## About this task
Print, exactly as written, every line from the first line of the records below through the line containing "commander credentials for", and nothing further.

Collected data:
(** The deferred cleanup runs on every return, and on a panic. *)
Definition enableModules : M W (option (ending (option error))) :=
  match loaded with
  | Err err => mret (Some (Returns (Some (ErrorfW ("load cluster definition " +:+
                 quote (ClusterBootstrapConfigPath (cp_cfg p)) +:+ ": ") err ""))))
  | Ok clusterDef =>
      match Resolve getenv home readFile conf with
      | Err err => mret (Some (Returns (Some (ErrorfW
                     "resolve commander credentials for module enablement: " err ""))))
      | Ok creds =>
          let! connected := connect_with creds in
          match connected with
          | Err err => mret (Some (Returns (Some (ErrorfW
                         "connect to cluster for module enablement: " err ""))))
          | Ok (restConfig, cleanup) =>
              let! result := enable_on restConfig clusterDef in
              let! _ := cleanup in
              mret result
          end
      end
  end.

Definition Bootstrap : M W (option (ending (option error))) :=
  let! ready := ensureReady fuel unmarshalValues p in
  match ready with
  | Some (Returns None) => enableModules
  | r => mret r
  end.

Definition provider_Connect : M W (result (RestConfig * M W unit)) :=
  match Resolve getenv home readFile conf with
  | Err err => mret (Err (ErrorfW "resolve commander credentials: " err ""))
  | Ok creds => connect_with creds
  end.

Definition ConnectTestCluster : M W (result (Connection W RestConfig)) :=
  match Resolve getenv home readFile conf with
  | Err err => mret (Err (ErrorfW "resolve commander credentials: " err ""))
  | Ok creds =>
      let! master := resolveMaster (cp_client p) conf in
      match master with
      | Err err => mret (Err err)
      | Ok (_, sshUser) =>
          let! connected := connect_with creds in
          match connected with
          | Err err => mret (Err (ErrorfW "connect to the commander cluster: " err ""))
          | Ok (restConfig, cleanup) =>
              match NewForConfig restConfig with
              | Some err => let! _ := cleanup in
                            mret (Err (ErrorfW "build clientset for node address lookups: " err ""))
              | None => mret (Ok (mkConnection (Some restConfig)
                                (Some (commanderNodeExecutor_Exec conf creds sshUser)) None
                                (Some cleanup)))
              end
          end
      end
  end.

Definition commander_provider : Provider W RestConfig :=
  mkProvider ModeCommander Bootstrap (let! r := Remove p in mret (Some r)) ConnectTestCluster.
End Provider.
Definition lab_bootstrap (values : string) (modules : list (option ModuleConfig)) :
    M labWorld (option (ending (option error))) :=
  Bootstrap (fun k => Ok k) (fun k server => Ok (default k server)) (fun _ => None) (mret 0)
    (mret ([Some (mkResources moduleConfigGroupVersion [moduleConfigResource])], None))
    map_to_list (fun T l => l) (fun _ => "") (Ok "/root") (fun _ => Err (Errorf "no such file"))
    lab_unmarshal (Ok (lab_def modules)) 8 (lab_provider values).

(** The cluster is created, the module is enabled through the tunnel, and nothing stays open. *)
Lemma Bootstrap_closes_witness :
  (lab_bootstrap "{}" [Some snapshot_module] (lab_world false)).1 = Some (Returns None) /\
  open_conns (lab_bootstrap "{}" [Some snapshot_module] (lab_world false)).2 = ∅.
Proof.
  split; [vm_compute; reflexivity|].
  exact (proj1 (Bootstrap_closes (W := labWorld) (fun k => Ok k)
    (fun k server => Ok (default k server)) (fun _ => None) (mret 0) (ret_calm _)
    (mret ([Some (mkResources moduleConfigGroupVersion [moduleConfigResource])], None)) (ret_calm _)
    map_to_list (fun T l => l) (fun _ => "") (Ok "/root") (fun _ => Err (Errorf "no such file"))
    lab_unmarshal (Ok (lab_def [Some snapshot_module])) 8 (lab_provider "{}") (lab_world false) _ _
    (surjective_pairing _))).
Defined.

(** Values of [null] do make it panic, and so does an empty entry in the list of modules. *)
Lemma Bootstrap_panics_witness :
  (lab_bootstrap "null" [] (lab_world false)).1 = Some Panics /\
  (lab_bootstrap "{}" [None] (lab_world false)).1 = Some Panics /\
  ((InputValues (lab_conf "null") <> "" /\ lab_unmarshal "null" = Ok None) \/
   exists def, Ok (A := ClusterDefinition) (lab_def []) = Ok def /\ In None (Config.Modules (DKP def))).
Proof.
  assert (E : (lab_bootstrap "null" [] (lab_world false)).1 = Some Panics) by (vm_compute; reflexivity).
  split; [exact E|]. split; [vm_compute; reflexivity|].
  apply (Bootstrap_panics (W := labWorld) (fun k => Ok k)
    (fun k server => Ok (default k server)) (fun _ => None) (mret 0)
    (mret ([Some (mkResources moduleConfigGroupVersion [moduleConfigResource])], None))
    map_to_list (fun T l => l) (fun _ => "") (Ok "/root") (fun _ => Err (Errorf "no such file"))
    lab_unmarshal (Ok (lab_def [])) 8 (lab_provider "null") (lab_world false)
    (lab_bootstrap "null" [] (lab_world false)).2).
  rewrite <- E. exact (surjective_pairing (lab_bootstrap "null" [] (lab_world false))).
Defined.

Lemma commanderNodeExecutor_Exec_runs_witness :
  let run := commanderNodeExecutor_Exec (lab_conf "") (mkCredentials "key" "") "ubuntu" "master-0" "false"
               (lab_world true) in
  run.1 = (mkExec "" "" 1, None) /\
  history run.2 = [mkRun "10.211.1.16" "false" (mkExec "" "" 1)
                     (Some (Leaf (KExit 1) "Process exited with status 1"))] /\
  open_conns run.2 = ∅.
Proof.
  split; [vm_compute; reflexivity|]. split; [vm_compute; reflexivity|].
  exact (proj1 (commanderNodeExecutor_Exec_runs (W := labWorld) (lab_conf "") (mkCredentials "key" "") "ubuntu"
    "master-0" "false" (lab_world true) _ _ (surjective_pairing _))).
Defined.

## Output of the exercise
(** The deferred cleanup runs on every return, and on a panic. *)
Definition enableModules : M W (option (ending (option error))) :=
  match loaded with
  | Err err => mret (Some (Returns (Some (ErrorfW ("load cluster definition " +:+
                 quote (ClusterBootstrapConfigPath (cp_cfg p)) +:+ ": ") err ""))))
  | Ok clusterDef =>
      match Resolve getenv home readFile conf with
      | Err err => mret (Some (Returns (Some (ErrorfW
                     "resolve commander credentials for module enablement: " err ""))))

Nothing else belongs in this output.